Sickles will also be introducing a bill that would designate a percentage of the state’s budget surpluses for a transportation fund. Now, Virginia law allows only two uses for the budget surpluses that have become common in recent years. The bulk of the money goes into a rainy day fund. A smaller percentage is dedicated to improving the state’s water quality. But the rainy day fund, designed as a revenue source to stabilize the state’s budget in lean economic years, is nearing its cap of about $1 billion.
Sickles’ bill would designate 50 percent of any money left over after the state meets its rainy day and water quality obligations to a fund for transportation. Last year, a similar bill with a higher percentage had modest success in General Assembly, and Sickles is optimistic that bipartisan support in the House of Delegates and the Senate may push the bill through.
“If this good economy continues then we’ll be able to put automatically, at the end of the year, money into transportation without the General Assembly fighting over it,” Sickles said. “It will give the public a little assurance that if we’re doing well at least half the money is going to go to transportation.” But he stressed that the money will not be nearly enough to meet the region’s needs. He said the biggest opposition to the bill will come from the Finance Committee, whose leadership tends to resist legislation that limits their flexibility on budget decisions.
POPULATION GAINS HAVE STRESSED more than the region’s roads. Like the rest of the country, Northern Virginia is also facing a shortage of nurses. Sickles said one of his priorities this session will be the approval of budget initiatives to enhance the state’s capacity to train more nurses.
One of Northern Virginia’s five nursing schools is located in Sickles’ district, at Northern Virginia Community College’s (NVCC) Springfield campus. He said this campus needs to double the number of nurses it produces, but it cannot attract enough nursing teachers away from better-paying jobs with hospitals, which are competing for the shrinking pool of nurses. “We don’t pay instructors enough to entice them to leave nursing to teach,” Sickles said.

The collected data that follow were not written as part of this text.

Lemma plain_value_at (b0 c i1 i2 : Z) (token : list Z)
    (os : list (Z * list Z)) (o : Z * list Z) (rest : list Z) :
  rd_range (plain_buffer b0 c i1 i2 token (os ++ [o]) rest)
    (plain_length token (os ++ [o]) - len_of (snd o)) (length (snd o))
  = Ret (snd o).
Proof.
  assert (Hh : exists h, wire_option o = h ++ snd o).
  { unfold wire_option. destruct (_ <? _).
    - exists [fst o * 16 + len_of (snd o)]. reflexivity.
    - exists [fst o * 16 + 13; len_of (snd o) - 13]. reflexivity. }
  destruct Hh as [h Hh].
  assert (Hm : plain_buffer b0 c i1 i2 token (os ++ [o]) rest
               = ([b0; c; i1; i2] ++ token ++ wire_options os ++ h)
                 ++ snd o ++ rest).
  { unfold plain_buffer. rewrite wire_options_app, Hh, <- !app_assoc.
    reflexivity. }
  assert (Hl : plain_length token (os ++ [o]) - len_of (snd o)
               = len_of ([b0; c; i1; i2] ++ token ++ wire_options os ++ h)).
  { unfold plain_length. rewrite wire_options_app, Hh, !len_of_app.
    change (len_of [b0; c; i1; i2]) with COAP_HDR_BYTES. lia. }
  rewrite Hm, Hl. apply rd_range_app.
Qed.

Lemma get_option_zero (m : list Z) (len b0 : Z) :
  rd m 0 = Ret b0 -> 0 <= b0 < 256 -> b0 mod 16 <= 8 ->
  COAP_HDR_BYTES + b0 mod 16 < len ->
  coapGetOption m len 0
  = Ret {| got_ret := 0; got_number := None; got_data := Some None |}.
Proof.
  intros Hrd Hb Hk Hlen.
  pose proof (Z.mod_pos_bound b0 16 ltac:(lia)) as Hmod.
  unfold coapGetOption.
  destruct (Z.ltb_spec len COAP_HDR_BYTES); [lia |].
  rewrite (coapGetTokenLength_spec m len b0) by (assumption || lia).
  destruct (Z.ltb_spec (b0 mod 16) 9); [| lia]. cbn [bind].
  destruct (Z.ltb_spec (b0 mod 16) 0); [lia |].
  destruct (Z.eqb_spec (len - (COAP_HDR_BYTES + b0 mod 16)) 0); [lia |].
  reflexivity.
Qed.

(** The index of coapGetOption is a uint8_t. *)
Lemma get_option_index_u8 (m : list Z) (l i : Z) :
  coapGetOption m l (i + 256) = coapGetOption m l i.
Proof.
  unfold coapGetOption.
  replace (u8 (i + 256)) with (u8 i); [reflexivity |].
  unfold u8. rewrite <- (Z.mod_add i 1 256) by lia. reflexivity.
Qed.

(** X11: coapGetOption counts options from 1, and its index is a uint8_t. The
    buffer holds a first byte 0..255 whose low nibble is the token length
    (at most 8), three more header bytes, the token and k + 1 options
    written without delta escape (deltas 0..12, values of at most 255
    bytes), followed by any bytes; k + 1 is at most 255, the sum of the
    deltas is at most 255, and the claimed length is above 4 + token
    length and below 65536. Index 0 decodes no option and returns 0: no
    number is written, and the last test reads the local optionData that
    was never assigned, so the data pointer handed back is indeterminate.
    Index k + 1 returns the length of the option behind the first k ones,
    writes its number (the sum of the deltas; not written when it is 0)
    and stores the position of its value, at which the value bytes lie. On
    every buffer, index i + 256 is received as index i. *)
Theorem coapGetOption_one_based (b0 c i1 i2 : Z) (token : list Z)
    (os : list (Z * list Z)) (o : Z * list Z) (rest : list Z) (len : Z) :
  0 <= b0 < 256 -> b0 mod 16 = len_of token -> len_of token <= 8 ->
  Forall option_ok os -> option_ok o ->
  COAP_HDR_BYTES + len_of token < len < 65536 ->
  last_number (os ++ [o]) <= 255 -> (length os < 255)%nat ->
  coapGetOption (plain_buffer b0 c i1 i2 token (os ++ [o]) rest) len 0
  = Ret {| got_ret := 0; got_number := None; got_data := Some None |}
  /\ coapGetOption (plain_buffer b0 c i1 i2 token (os ++ [o]) rest) len
       (Z.of_nat (S (length os)))
     = Ret {| got_ret := len_of (snd o);
              got_number :=
                if last_number (os ++ [o]) =? 0 then None
                else Some (last_number (os ++ [o]));
              got_data :=
                Some (Some (plain_length token (os ++ [o]) - len_of (snd o))) |}
  /\ rd_range (plain_buffer b0 c i1 i2 token (os ++ [o]) rest)
       (plain_length token (os ++ [o]) - len_of (snd o)) (length (snd o))
     = Ret (snd o)
  /\ forall (m : list Z) (l i : Z),
       coapGetOption m l (i + 256) = coapGetOption m l i.
Proof.
  intros Hb0 Htkl Htoken Hos Ho Hlen Hlast Hidx.
  split; [| split; [| split]].
  - apply (get_option_zero _ len b0); try assumption; try reflexivity;
      rewrite Htkl; [exact Htoken | lia].
  - apply get_option_at; assumption.
  - apply plain_value_at.
  - apply get_option_index_u8.
Qed.

Lemma coapGetOption_one_based_witness :
  coapGetOption
    (plain_buffer 0x40 1 0x12 0x34 [] ([(11, [0x61])] ++ [(0, [0x62; 0x63])]) [0xFF; 1])
    11 0
  = Ret {| got_ret := 0; got_number := None; got_data := Some None |}
  /\ coapGetOption
       (plain_buffer 0x40 1 0x12 0x34 [] ([(11, [0x61])] ++ [(0, [0x62; 0x63])]) [0xFF; 1])
       11 (Z.of_nat (S (length [(11, [0x61])])))
     = Ret {| got_ret := len_of (snd (0, [0x62; 0x63]));
              got_number :=
                if last_number ([(11, [0x61])] ++ [(0, [0x62; 0x63])]) =? 0
                then None
                else Some (last_number ([(11, [0x61])] ++ [(0, [0x62; 0x63])]));
              got_data :=
                Some (Some (plain_length [] ([(11, [0x61])] ++ [(0, [0x62; 0x63])])
                            - len_of (snd (0, [0x62; 0x63])))) |}
  /\ rd_range
       (plain_buffer 0x40 1 0x12 0x34 [] ([(11, [0x61])] ++ [(0, [0x62; 0x63])]) [0xFF; 1])
       (plain_length [] ([(11, [0x61])] ++ [(0, [0x62; 0x63])])
        - len_of (snd (0, [0x62; 0x63])))
       (length (snd (0, [0x62; 0x63])))
     = Ret (snd (0, [0x62; 0x63]))
  /\ forall (m : list Z) (l i : Z),
       coapGetOption m l (i + 256) = coapGetOption m l i.
Proof.
  apply (coapGetOption_one_based 0x40 1 0x12 0x34 [] [(11, [0x61])]
           (0, [0x62; 0x63]) [0xFF; 1] 11).
  - lia.
  - reflexivity.
  - vm_compute; discriminate.
  - constructor; [split; [cbn; lia | vm_compute; discriminate] | constructor].
  - split; [cbn; lia | vm_compute; discriminate].
  - vm_compute. split; reflexivity.
  - vm_compute; discriminate.
  - cbn; lia.
Defined.

(** ** coapAddOption on option regions without a delta escape *)

Lemma coapAddOption_appends_aux (b0 c i1 i2 : Z) (token : list Z)
    (os : list (Z * list Z)) (old rest : list Z)
    (number : Z) (value more : list Z) :
  0 <= b0 < 256 -> b0 mod 16 = len_of token -> len_of token <= 8 ->
  Forall option_ok os ->
  (os <> [] -> last_number os <> 0) ->
  coapOptionIsValid (last_number os) = true ->
  coapOptionIsValid number = true ->
  0 <= number - last_number os <= 12 -> number <= 255 ->
  len_of value <= 255 ->
  length old = length (wire_option (number - last_number os, value)) ->
  plain_length token (os ++ [(number - last_number os, value)]) - len_of value
  <= 127 ->
  coapAddOption (plain_buffer b0 c i1 i2 token os (old ++ rest))
    (plain_length token os) number (len_of value) (value ++ more)
    (Some (match os with [] => 0 | _ :: _ => plain_length token os end))
  = Ret {| add_ret := COAP_OK;
           add_buffer :=
             plain_buffer b0 c i1 i2 token
               (os ++ [(number - last_number os, value)]) rest;
           add_length :=
             plain_length token (os ++ [(number - last_number os, value)]);
           add_newPointer :=
             Some (plain_length token
                     (os ++ [(number - last_number os, value)])) |}.
Proof.
  intros Hb0 Htkl Htoken Hos Hlast0 Hpv Hvalid Hd Hnum Hval Hold Hend.
  pose proof (len_of_nonneg token) as H1.
  pose proof (len_of_nonneg value) as H3.
  pose proof (wire_options_length os) as H4.
  pose proof (wire_option_length (number - last_number os, value)) as Hwl.
  cbn [snd] in Hwl.
  destruct (plain_buffer_snoc b0 c i1 i2 token os
              (number - last_number os, value) rest) as [_ Hpl].
  assert (Hpl0 : plain_length token os
                 = 4 + len_of token + len_of (wire_options os))
    by reflexivity.
  assert (Hcount : (length os <= 127)%nat)
    by (destruct (len_of value <? 13); lia).
  rewrite add_option_general by assumption.
  rewrite s8_small by (destruct (len_of value <? 13); lia).
  rewrite (u16_small (_ - _)) by (destruct (len_of value <? 13); lia).
  rewrite u16_small by (destruct (len_of value <? 13); lia).
  do 2 f_equal. lia.
Qed.

(** X12: coapAddOption appends. The array holds a message (first byte 0..255
    with the token length, at most 8, as low nibble; three more header
    bytes; the token; options with deltas 0..12 and values of at most 255
    bytes) followed by at least as many bytes as the new option takes. The
    last option number L (the sum of the deltas; 0 without options) is not
    0 if options exist; L and the new number are accepted by
    coapOptionIsValid; the new number is at most 255 and 0..12 above L;
    the value has at most 255 bytes; the header of the new option ends at
    an offset of at most 127. Called with the message length, the value
    with its length, and the tail pointer (the buffer start if no options
    exist, else the message end), coapAddOption returns COAP_OK and
    writes, right behind the last option, the option byte delta * 16 +
    length nibble, the length extension byte for a length of 13 or more,
    and the value; length counter and tail pointer become the new message
    length. *)
Theorem coapAddOption_appends (b0 c i1 i2 : Z) (token : list Z)
    (os : list (Z * list Z)) (old rest : list Z)
    (number : Z) (value more : list Z) :
  0 <= b0 < 256 -> b0 mod 16 = len_of token -> len_of token <= 8 ->
  Forall option_ok os ->
  (os <> [] -> last_number os <> 0) ->
  coapOptionIsValid (last_number os) = true ->
  coapOptionIsValid number = true ->
  0 <= number - last_number os <= 12 -> number <= 255 ->
  len_of value <= 255 ->
  length old = length (wire_option (number - last_number os, value)) ->
  plain_length token (os ++ [(number - last_number os, value)]) - len_of value
  <= 127 ->
  coapAddOption (plain_buffer b0 c i1 i2 token os (old ++ rest))
    (plain_length token os) number (len_of value) (value ++ more)
    (Some (match os with [] => 0 | _ :: _ => plain_length token os end))
  = Ret {| add_ret := COAP_OK;
           add_buffer :=
             plain_buffer b0 c i1 i2 token
               (os ++ [(number - last_number os, value)]) rest;
           add_length :=
             plain_length token (os ++ [(number - last_number os, value)]);
           add_newPointer :=
             Some (plain_length token
                     (os ++ [(number - last_number os, value)])) |}.
Proof. apply coapAddOption_appends_aux. Qed.

Lemma coapAddOption_appends_witness :
  coapAddOption
    (plain_buffer 0x40 1 0x12 0x34 [] [(11, [0x61])] ([0; 0; 0] ++ [0; 0]))
    (plain_length [] [(11, [0x61])]) 12 (len_of [0x32; 0x33]) ([0x32; 0x33] ++ [])
    (Some (match [(11, [0x61])] with
           | [] => 0
           | _ :: _ => plain_length [] [(11, [0x61])]
           end))
  = Ret {| add_ret := COAP_OK;
           add_buffer :=
             plain_buffer 0x40 1 0x12 0x34 []
               ([(11, [0x61])]
                ++ [(12 - last_number [(11, [0x61])], [0x32; 0x33])]) [0; 0];
           add_length :=
             plain_length []
               ([(11, [0x61])]
                ++ [(12 - last_number [(11, [0x61])], [0x32; 0x33])]);
           add_newPointer :=
             Some (plain_length []
                     ([(11, [0x61])]
                      ++ [(12 - last_number [(11, [0x61])], [0x32; 0x33])])) |}.
Proof.
  apply (coapAddOption_appends 0x40 1 0x12 0x34 [] [(11, [0x61])] [0; 0; 0]
           [0; 0] 12 [0x32; 0x33] []).
  - lia.
  - reflexivity.
  - vm_compute; discriminate.
  - constructor; [split; [cbn; lia | vm_compute; discriminate] | constructor].
  - intros _. vm_compute; discriminate.
  - reflexivity.
  - reflexivity.
  - vm_compute. split; discriminate.
  - lia.
  - vm_compute; discriminate.
  - reflexivity.
  - vm_compute; discriminate.
Defined.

There are about 1,500 nursing vacancies in the region, according to the president of NVCC, Dr. Robert Templin, who cited a recent study. He said the region needs to be graduating 1,000 nurses a year and it is only graduating 500. NVCC’s campus graduates 200.
There is a nationwide shortage of nurses. but Templin said Northern Virginia’s rapid growth, aging population and aging force of health workers, who tend to retire early, has exacerbated the problem. In addition, the affluent population of Northern Virginia tends to pursue every innovation, consuming more medical care. “If there’s a new full body scan that comes out, people in Northern Virginia have to have it.”
Templin said that as the shortage of nurses and other healthcare workers grows more acute, Northern Virginians will see “a significant deterioration of access” to medical care: including ambulances being rerouted to fully staffed emergency rooms farther way, longer waits for elective surgeries and longer lines in the waiting room. “Instead of taking a half-day off you may have to take whole day off, because the waiting rooms are overcrowded.” And as hospitals are forced to bid for workers, the costs will be passed to consumers.
Sickles and Templin support spending requests from the governor that would create scholarships for the training of more nursing teachers, and would raise salaries for nursing faculty at state schools by 10 percent.
SICKLES WILL ALSO be introducing a bill based on the May murders of two Fairfax County police officers at the Sully District Station. The killer was a mentally disturbed 18 year-old man who had acquired several firearms, including a high-powered rifle. On May 8, he stole a car, drove to a police station and opened fire in the parking lot. Sickles’ bill will allow victims and their relatives to bring civil lawsuits for damages against the people responsible for a mentally ill person if that person harms others after having been deemed prone to violence and in possession of weapons.